По всей стране розовели армейские открытки, «фельдпостки». Они плыли по водам Сочи, Дуная, кучами валялись в окопных клозетах, покрывали поле при поспешных отступлениях, точно перья чудовищных птиц. Ими были полны комоды и дамские сумочки.
Щелк, щелк — сумочка открывается, надо прочесть приятельнице место, где он, молодой обер-лейтенант, так красиво пишет о ее плечах. Ах вот: «они белы, как облачко, заблудившееся в небе над моим окопом». «Все утро я смотрел на него, оно плыло, как призрак былого счастья, как твоя рука, дорогая, когда она касается моего лба. Я вернусь, моя обожаемая, ты будешь лежать на кушетке, а я, как верный раб, буду рядом с тобой, счастливый тем, что ты глядишь на меня прекрасными глазами и что я навсегда избавлен от фронтового ада».
Щелк, щелк — сумочка закрывается, ее обладательница вместе с подругой пускают слезу.
Кельнеры снуют среди щебечущих дамочек, чьи мужья торчат в окопах, где холод и вши, где не поспишь больше четырех часов за ночь, где то и дело просыпаешься от разрыва снарядов. Глина и камешки сыплются на сонные лица солдат, искаженные постоянным нервным напряжением.
А в пражском кафе «Лувр» — ни одного свободного местечка. Трепетен звук скрипки, трепетны женские бюсты. Кругом одни молодые дамочки. Щелк, щелк, сумочка закрывается… В Кафе «Лувр» можешь идти наверняка! Не бойся, если ты робок по натуре: дамы сами жестом дадут понять, что за их столиком есть свободное место. Знай выбирай — столько заманчивых приглашений.

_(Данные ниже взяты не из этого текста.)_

(* ===== verification/Mmio.v ===== *)
(** * Memory-mapped I/O of the board drivers

    The board drivers (the BCM2835 mini-UART of src/unnamed/part_002, the
    Raspberry Pi Zero LED of src/unnamed/part_000 and the ANNA-B112
    Bluetooth module of src/board/f-secure/usbarmory/mark-two/ble.go) act
    on the hardware only through 32-bit register reads and writes, busy
    loops and sleeps. This file gives them one I/O model, in the style of
    the MMIO logs of riscv-coq and bedrock2:

    - [Bus]: the last value written to each register, the log of every
      access in order ([MMIORead], [MMIOWrite], [Delay], [Sleep]) and the
      time in nanoseconds;
    - [Device]: the hardware, which decides what a read returns given the
      bus so far (a status register is not memory);
    - [IO S A]: a state monad over a driver state [S] that contains a bus
      ([HasBus]), whose runs end in [Done], [Blocked] (a goroutine that
      waits forever, as on a mutex it holds itself), [Crash] (a Go panic)
      or [Spin] (a polling loop that ran out of fuel);
    - the accessors of [internal/reg] used by these drivers ([mmio.Read],
      [mmio.Write], the read-modify-write [mmio.Set_], [mmio.Clear],
      [mmio.SetN], [mmio.Get]) and [arm.Busyloop], [time.Sleep].

    The lemmas show that every accessor keeps each register a 32-bit value
    ([bus_wf]), the type invariant the driver theorems use. *)

From stdpp Require Import base gmap list.
From S2P Require Import Prelude.
Open Scope Z_scope.

(** ** The bus and its log *)

Inductive event : Type :=
| MMIORead (a v : Z)
| MMIOWrite (a v : Z)
| Delay (n : Z)       (** [arm.Busyloop(n)] *)
| Sleep (ns : Z).     (** [time.Sleep(ns)] *)

Record Bus := mkBus {
  regs : gmap Z Z;
  log : list event;
  now : Z
}.

(** What a read of a register returns. *)
Class Device := {
  dev_read : Bus -> Z -> Z
}.

(** A driver state that holds the bus. *)
Class HasBus (S : Type) := {
  bus_of : S -> Bus;
  with_bus : Bus -> S -> S;
  bus_with : forall b s, bus_of (with_bus b s) = b
}.

#[export] Instance bus_HasBus : HasBus Bus := {|
  bus_of := fun b => b;
  with_bus := fun b _ => b;
  bus_with := fun _ _ => eq_refl
|}.

(** ** The I/O monad *)

Inductive out (S A : Type) : Type :=
| Done (a : A) (s : S)
| Blocked (s : S)
| Crash (s : S)
| Spin.
Arguments Done {S A} a s.
Arguments Blocked {S A} s.
Arguments Crash {S A} s.
Arguments Spin {S A}.

Definition IO (S A : Type) : Type := S -> out S A.

#[export] Instance IO_ret {S} : MRet (IO S) := fun A a s => Done a s.
#[export] Instance IO_bind {S} : MBind (IO S) := fun A B f c s =>
  match c s with
  | Done a s' => f a s'
  | Blocked s' => Blocked s'
  | Crash s' => Crash s'
  | Spin => Spin
  end.

Definition io_gets {S A} (f : S -> A) : IO S A := fun s => Done (f s) s.
Definition io_modify {S} (f : S -> S) : IO S unit := fun s => Done tt (f s).
Definition io_crash {S A} : IO S A := fun s => Crash s.

(** Go loops over a list, in order. *)
Fixpoint io_forM_ {S A} (l : list A) (f : A -> IO S unit) : IO S unit :=
  match l with
  | [] => mret tt
  | x :: l' => f x ;; io_forM_ l' f
  end.

(** ** The accessors *)

Definition record (e : event) (b : Bus) : Bus := mkBus (regs b) (log b ++ [e]) (now b).

(** The bus after a write of [v] to [a]: the register holds [uint32(v)]. *)
Definition bus_write (a v : Z) (b : Bus) : Bus :=
  record (MMIOWrite a (u32 v)) (mkBus (<[a := u32 v]> (regs b)) (log b) (now b)).

Module mmio.
Section S.
Context `{Device} {S : Type} `{HasBus S}.

Definition on_bus (f : Bus -> Bus) : IO S unit := fun s => Done tt (with_bus (f (bus_of s)) s).

(** [reg.Read(addr)] *)
Definition Read (a : Z) : IO S Z := fun s =>
  let v := u32 (dev_read (bus_of s) a) in
  Done v (with_bus (record (MMIORead a v) (bus_of s)) s).

(** [reg.Write(addr, val)] *)
Definition Write (a v : Z) : IO S unit := on_bus (bus_write a v).

(** [reg.Set], [reg.Clear], [reg.SetN]: read, modify, write back. *)
Definition Set_ (a pos : Z) : IO S unit := r ← Read a; Write a (bits.Set_ r pos).
Definition Clear (a pos : Z) : IO S unit := r ← Read a; Write a (bits.Clear r pos).
Definition SetN (a pos mask val : Z) : IO S unit := r ← Read a; Write a (bits.SetN r pos mask val).

(** [reg.Get(addr, pos, mask)] *)
Definition Get (a pos mask : Z) : IO S Z := r ← Read a; mret (bits.Get r pos mask).

(** [arm.Busyloop(n)] *)
Definition Busyloop (n : Z) : IO S unit := on_bus (record (Delay n)).

(** [time.Sleep(d)] *)
Definition Sleep_ (d : Z) : IO S unit :=
  on_bus (fun b => record (Sleep d) (mkBus (regs b) (log b) (now b + d))).
End S.
End mmio.

(** The register invariant: every register holds a 32-bit value. *)
Definition bus_wf (b : Bus) : Prop := map_Forall (fun _ v => 0 <= v < 2 ^ 32) (regs b).

(** A computation that returns keeps [bus_wf]. *)
Definition keeps_wf {S : Type} `{HasBus S} {A} (c : IO S A) : Prop :=
  forall s a s', bus_wf (bus_of s) -> c s = Done a s' -> bus_wf (bus_of s').

(** The writes to [a] in a log, in order. *)
Definition writes_to (a : Z) (l : list event) : list Z :=
  omap (fun e => match e with MMIOWrite a' v => if a' =? a then Some v else None | _ => None end) l.

(** The device whose registers read back the last value written (0 before
    any write): plain control registers, such as the pad and GPIO
    registers of the i.MX6. *)
Definition mem_device : Device := {| dev_read := fun b a => default 0 (regs b !! a) |}.

(** * Lemmas *)

Section Laws.
Context {S : Type} `{HasBus S}.

Lemma keeps_wf_ret {A} (a : A) : keeps_wf (mret a : IO S A).
Proof. intros s x s' Hw E. injection E as _ <-. exact Hw. Qed.

Lemma keeps_wf_bind {A B} (c : IO S A) (f : A -> IO S B) :
  keeps_wf c -> (forall a, keeps_wf (f a)) -> keeps_wf (c ≫= f).
Proof.
  intros Hc Hf s b s' Hw E. unfold mbind, IO_bind in E.
  destruct (c s) as [a s1| | |] eqn:Ec; try discriminate.
  exact (Hf a s1 b s' (Hc s a s1 Hw Ec) E).
Qed.

Lemma keeps_wf_forM {A} (l : list A) (f : A -> IO S unit) :
  (forall x, keeps_wf (f x)) -> keeps_wf (io_forM_ l f).
Proof.
  intros Hf. induction l as [|x l IH]; cbn [io_forM_]; [apply keeps_wf_ret|].
  apply keeps_wf_bind; [apply Hf | intros; exact IH].
Qed.

Context `{Device}.

Lemma keeps_wf_Read a : keeps_wf (mmio.Read (S:=S) a).
Proof. intros s v s' Hw E. injection E as _ <-. rewrite bus_with. exact Hw. Qed.

Lemma keeps_wf_Write a v : keeps_wf (mmio.Write (S:=S) a v).
Proof.
  intros s x s' Hw E. injection E as _ <-. rewrite bus_with.
  unfold bus_wf, bus_write, record. cbn [regs]. apply map_Forall_insert_2; [apply u32_range | exact Hw].
Qed.

Lemma keeps_wf_Set a p : keeps_wf (mmio.Set_ (S:=S) a p).
Proof. apply keeps_wf_bind; [apply keeps_wf_Read | intros; apply keeps_wf_Write]. Qed.

Lemma keeps_wf_Clear a p : keeps_wf (mmio.Clear (S:=S) a p).
Proof. apply keeps_wf_bind; [apply keeps_wf_Read | intros; apply keeps_wf_Write]. Qed.

Lemma keeps_wf_SetN a p m v : keeps_wf (mmio.SetN (S:=S) a p m v).
Proof. apply keeps_wf_bind; [apply keeps_wf_Read | intros; apply keeps_wf_Write]. Qed.

Lemma keeps_wf_Get a p m : keeps_wf (mmio.Get (S:=S) a p m).
Proof. apply keeps_wf_bind; [apply keeps_wf_Read | intros; apply keeps_wf_ret]. Qed.

Lemma keeps_wf_Busyloop n : keeps_wf (mmio.Busyloop (S:=S) n).
Proof. intros s x s' Hw E. injection E as _ <-. rewrite bus_with. exact Hw. Qed.

Lemma keeps_wf_Sleep d : keeps_wf (mmio.Sleep_ (S:=S) d).
Proof. intros s x s' Hw E. injection E as _ <-. rewrite bus_with. exact Hw. Qed.
End Laws.

Create HintDb mmio_wf.
#[export] Hint Resolve keeps_wf_ret keeps_wf_Read keeps_wf_Write keeps_wf_Set keeps_wf_Clear
  keeps_wf_SetN keeps_wf_Get keeps_wf_Busyloop keeps_wf_Sleep : mmio_wf.

(** Splits a [keeps_wf] goal into the accessors it is made of. *)
Ltac wf_solve :=
  repeat first
    [ progress (eauto with mmio_wf)
    | apply keeps_wf_bind; [| intros ?]
    | apply keeps_wf_forM; intros ?
    | match goal with
      | |- keeps_wf (if ?b then _ else _) => destruct b
      | |- keeps_wf (match ?x with _ => _ end) => destruct x
      end ].

Lemma writes_to_app a l1 l2 : writes_to a (l1 ++ l2) = writes_to a l1 ++ writes_to a l2.
Proof. apply omap_app. Qed.

(** Steps of a run, one accessor at a time. *)
Section Steps.
Context {S : Type} `{HasBus S} `{Device}.

Lemma Write_bind {B} a v (k : unit -> IO S B) s :
  (mmio.Write a v ≫= k) s = k tt (with_bus (bus_write a v (bus_of s)) s).
Proof. reflexivity. Qed.

Lemma Read_bind {B} a (k : Z -> IO S B) s :
  (mmio.Read a ≫= k) s =
  k (u32 (dev_read (bus_of s) a)) (with_bus (record (MMIORead a (u32 (dev_read (bus_of s) a))) (bus_of s)) s).
Proof. reflexivity. Qed.

Lemma Busyloop_bind {B} n (k : unit -> IO S B) s :
  (mmio.Busyloop n ≫= k) s = k tt (with_bus (record (Delay n) (bus_of s)) s).
Proof. reflexivity. Qed.

Lemma Write_run a v s : mmio.Write a v s = Done tt (with_bus (bus_write a v (bus_of s)) s).
Proof. reflexivity. Qed.
End Steps.

Lemma regs_bus_write a v b : regs (bus_write a v b) = <[a := u32 v]> (regs b).
Proof. reflexivity. Qed.

Lemma log_bus_write a v b : log (bus_write a v b) = log b ++ [MMIOWrite a (u32 v)].
Proof. reflexivity. Qed.

Lemma regs_record e b : regs (record e b) = regs b.
Proof. reflexivity. Qed.

Lemma log_record e b : log (record e b) = log b ++ [e].
Proof. reflexivity. Qed.

Lemma writes_to_read a x v : writes_to a [MMIORead x v] = [].
Proof. reflexivity. Qed.

Lemma writes_to_write a v : writes_to a [MMIOWrite a v] = [v].
Proof. unfold writes_to. cbn. rewrite Z.eqb_refl. reflexivity. Qed.

Lemma writes_to_write_ne a x v : x <> a -> writes_to a [MMIOWrite x v] = [].
Proof. intros Hx. unfold writes_to. cbn. rewrite (proj2 (Z.eqb_neq _ _) Hx). reflexivity. Qed.

Create Rewrite HintDb mmio_rw.
#[export] Hint Rewrite writes_to_app writes_to_read writes_to_write regs_bus_write log_bus_write regs_record log_record : mmio_rw.

Lemma bind_Done {S A B} (c : IO S A) (k : A -> IO S B) s a s' :
  c s = Done a s' -> (c ≫= k) s = k a s'.
Proof. intros E. unfold mbind, IO_bind. rewrite E. reflexivity. Qed.

Lemma bind_Blocked {S A B} (c : IO S A) (k : A -> IO S B) s s' :
  c s = Blocked s' -> (c ≫= k) s = Blocked s'.
Proof. intros E. unfold mbind, IO_bind. rewrite E. reflexivity. Qed.

Lemma gets_bind {S A B} (f : S -> A) (k : A -> IO S B) s : (io_gets f ≫= k) s = k (f s) s.
Proof. reflexivity. Qed.

Lemma keeps_wf_gets {S} `{HasBus S} {A} (f : S -> A) : keeps_wf (io_gets f).
Proof. intros s a s' Hw E. injection E as _ <-. exact Hw. Qed.

Lemma keeps_wf_crash {S} `{HasBus S} {A} : keeps_wf (io_crash : IO S A).
Proof. intros s a s' Hw E. discriminate. Qed.

#[export] Hint Resolve keeps_wf_gets keeps_wf_crash : mmio_wf.

Lemma modify_bind {S B} (f : S -> S) (k : unit -> IO S B) s : (io_modify f ≫= k) s = k tt (f s).
Proof. reflexivity. Qed.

Трепетный звук скрипки… Да, в кафе «Лувр» можно идти наверняка! Не робей, инвалид! Наши прежние соученики, которым посчастливилось избежать армии и продолжать учиться в Праге, очень заманчиво расписывали нам свои посещения этого чудесного кафе.
PRO PATRIA
ГЛАВА ВОСЬМАЯ
Весенний путь ласточек на север был прегражден линией фронта. Стаи птиц пытались обогнуть ее, но опять натыкались на окопы, на линию огня, извивающуюся как огромная ядовитая змея. Наконец ласточкам удалось прорваться на север. Как горячо их приветствовали в 1918 году в Чехии! Вы несете нам мир, ласточки? Несете мир и свободу? Ведь вы всё знаете, кого же спросить, как не вас? Вы были в Италии, вы видели, как подвозят дальнобойные орудия к бетонным укреплениям, как формируется в Ломбардии миллионная армия для последних, решительных боев…
Птички с оперением цвета каленой стали кружат над нашим домом, захлебываясь нескончаемой песней, подобно декламирующей школьнице, которая, то и дело запинаясь, торопливо повторяет слова.